When I entered sophomore year, I found myself absorbed in my school work, not noticing or caring about anything else. That's why I never noticed him. But he sure noticed me, and before I knew it, I found myself with a new friend. He rode my bus and we would often talk about things on the way home. Then, when winter came, we started to hang out even more. I would never forget this winter, for both the good and the bad.

When I was with him, I don't know, I felt safe. There's no other word for it, I felt safe, secure, confident. When we would walk from our bus stop to our homes, I found that I didn't mind the cold so much. We shared the first snow together, and what fun we had. That morning, we ran outside and threw snowballs at each other until we both were soaked. When we were together, I was happy even when the snow was falling. I had grown to love him, and the season of white.

I began to hit the car with a broom, throwing off the snow. I was angry, angry at the season, the snowflakes, the car, everything. With each hit of the broom, my bottled fury emerged. I was beginning to get strange looks from the neighbors, but I didn't care. All that mattered was that I would never feel that way about a person, or a season, again.
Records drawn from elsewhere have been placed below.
Lemma step_eof stream out o r :
  zlen stream < 18446744073709551616 -> sound stream out r -> tight r -> op_of stream o ->
  op_eof stream o -> ops_fit [o] r -> eof_sound stream r -> eof_sound stream (fst (step o r)).
Proof.
  intros Hs Hr Ht Ho He Hf [Hflag Hended].
  destruct (step_exact stream out o r Hs Hr Ht Ho Hf) as [_ Hh].
  pose proof (step_sound stream out o r Hs Hr Ho) as Hr'.
  destruct o as [data index eof|len]; simpl in Ho.
  - cbn [step fst] in *. pose proof Ho as (Hp & Hl & _).
    destruct (push_flags r data index eof) as [Hfl Hen]; [apply Hr|done|lia|].
    assert (eof_flag (push_substring r data index eof) = true ->
            held (push_substring r data index eof) (zlen stream - 1)) as Hlast.
    { intros [Hx| ->]%Hfl; apply Hh; [left; auto|]. destruct He as [Hne He].
      right. exists data, index, true. split; [set_solver|].
      destruct data; [done|]. lens. lia. }
    split; [done|]. intros [Hx|[Hx Hm]]%Hen.
    + apply Hended in Hx. pose proof (push_pushed r data index eof (sound_inv _ _ _ Hr) Hp ltac:(lia)) as [].
      destruct pushed_read0 as (bs & _ & Hn & _). destruct Hr'. lens. lia.
    + destruct (Hlast Hx) as [Hlt|[v Hv]]; [|by rewrite Hm, lookup_empty in Hv].
      destruct Hr'. lia.
  - pose proof (read_out_spec r len (sound_inv _ _ _ Hr) Ho) as Hrd.
    destruct (step (ReadOut len) r) as [r' out']. destruct Hrd as (_ & _ & Hn & Hm & _ & _ & Hfl & Hen).
    cbn [fst]. unfold eof_sound, held. rewrite Hn, Hm, Hfl, Hen. done.
Qed.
Why? Why did he pick her? What does she have that I don't? Why couldn't he see that I loved him?! Why couldn't he see?

I fell to the cold ground, my jeans soaking up the melting ice. Hot tears came from my eyes, melting the snow they fell to. I realized that I didn't care anymore, not about the snow. All I could think of was him, and that if he was happy with someone else, then I'd just have to accept that and be happy for them.

My original task of cleaning off the car and shoveling the driveway were lost. I picked up the broom and the shovel and headed inside, prepared for whatever was to come next.